“May I sit beside you a little while in case you need anything?” he asked.
“No! no! Bobby! You will want your dinner, and your Mamma will want you. You had better go down again at once, and tell her that if my head is better, I will meet her on the Digue this evening!”
“I don’t want any dinner, I could not eat it whilst you lie here sick and unhappy. I want to stay, to see if I can help you, or do you any good. I wish—I wish I could!” murmured the lad.
“Your roses have done me good already,” replied Harriet, more brightly. “It was sweet of you to bring them to me, Bobby.”
“I wish I had ten thousand pounds a year,” said Bobby feverishly, “that I might bring you roses, and everything that you like best!”
He laid his blonde head on the pillow by the side of hers and Harriet turned her face to his and kissed him.
The blood rushed into his face, and he trembled. It was the first time that any woman had kissed him. And all the feelings of his manhood rushed forth in a body to greet the creature who had awakened them.

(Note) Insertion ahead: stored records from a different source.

(** A page that is already loaded is not navigated again, by any check or
    by the whole battery; a blank one is navigated once. *)
Example loaded_page_is_not_navigated :
  navigations (log (runAll no_options Static.full_page)) = []
  ∧ Forall (λ c, navigations (log (run_check c no_options Static.full_page)) = [])
           all_checks
  ∧ Forall (λ c, navigations (log (run_check c no_options Static.empty_page))
                 = [UrlString "http://localhost:3000"])
           all_checks.
Proof. split; [reflexivity|]. split; repeat constructor. Qed.

(** ** Whole runs of the checks *)

Section whole_runs.
Context {W H : Type} `{!PageDriver W H} `{!JsRuntime}.
Implicit Types (w : W) (options : Options).

Lemma bind_run_yields {A B} (m : Act W H A) (k : A → Act W H B) w a w1 :
  yields m w a w1 →
  bind m k w = MkRun (out (k a w1)) (world (k a w1)) (log (m w) ++ log (k a w1)).
Proof. intros [Hm <-]. now rewrite (bind_Ok _ _ _ _ Hm). Qed.

Lemma log_bind_yields {A B} (m : Act W H A) (k : A → Act W H B) w a w1 :
  yields m w a w1 → log (bind m k w) = log (m w) ++ log (k a w1).
Proof. intros Hm. now rewrite (bind_run_yields _ _ _ _ _ Hm). Qed.

Lemma run_eta {A} (r : Run W H A) : MkRun (out r) (world r) (log r) = r.
Proof. now destruct r. Qed.

Lemma bind_ret_l {A B} (a : A) (k : A → Act W H B) w : bind (ret a) k w = k a w.
Proof. unfold bind, ret. cbn. apply run_eta. Qed.

(** Reading a selector from a selectors object is no step at all. *)
Lemma bind_prop {B} (sel : gmap string string) key (k : selector → Act W H B) w :
  bind (prop (SelObject sel) key) k w = k (sel !! key) w.
Proof. apply bind_ret_l. Qed.

Lemma yields_prop {B} (sel : gmap string string) key (k : selector → Act W H B) w b w1 :
  yields (k (sel !! key)) w b w1 → yields (bind (prop (SelObject sel) key) k) w b w1.
Proof. unfold yields. now rewrite bind_prop. Qed.
End whole_runs.

(** Resolve the next awaited call in the whole run. *)
Ltac run_by tac :=
  rewrite ?bind_prop; erewrite bind_run_yields; [| solve [tac]];
  cbn [out world log reading acting ret el.query el.queryAll el.click el.boundingBox
       el.evaluate el.getAttribute page.query page.queryAll page.goto
       page.waitForTimeout page.url page.viewportSize];
  rewrite ?bind_prop.
Ltac run_read Hq := run_by ltac:(apply reading_yields; exact Hq).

As for Harriet Brandt, the boy’s evident admiration flattered and pleased her. The tigress deprived of blood, will sometimes condescend to milder food. And the feelings with which she regarded Captain Pullen were such as could be easily replaced by anyone who evinced the same reciprocity. Bobby Bates was not a beau sabreur, but he was a male creature whom she had vanquished by her charms, and it interested her to watch his rising passion, and to know that he could never possibly expect it to be requited. She kissed and fondled him as he sat beside her with his head on the pillow—calling him every nice name she could think of, and caressing him as if he had been what the Baroness chose to consider him—a child of ten years old.
His sympathy and entreaties that she would make an effort to join them on the Digue, added to his lovelorn eyes, the clear childish blue of which was already becoming blurred with the heat of passion, convinced her that all was not lost, although Ralph Pullen had been ungrateful and impolite enough to leave Heyst without sending her notice, and presently she persuaded the lad to go down to his dinner, and inform the Baroness that she had ordered a cup of tea to be sent up to her bedroom, and would try to rise after she had taken it, and join them on the Digue.
“But you will keep a look-out for me, Bobby, won’t you?” she said in parting. “You will not let me miss your party, or I shall feel so lonely that I shall come straight back to bed!”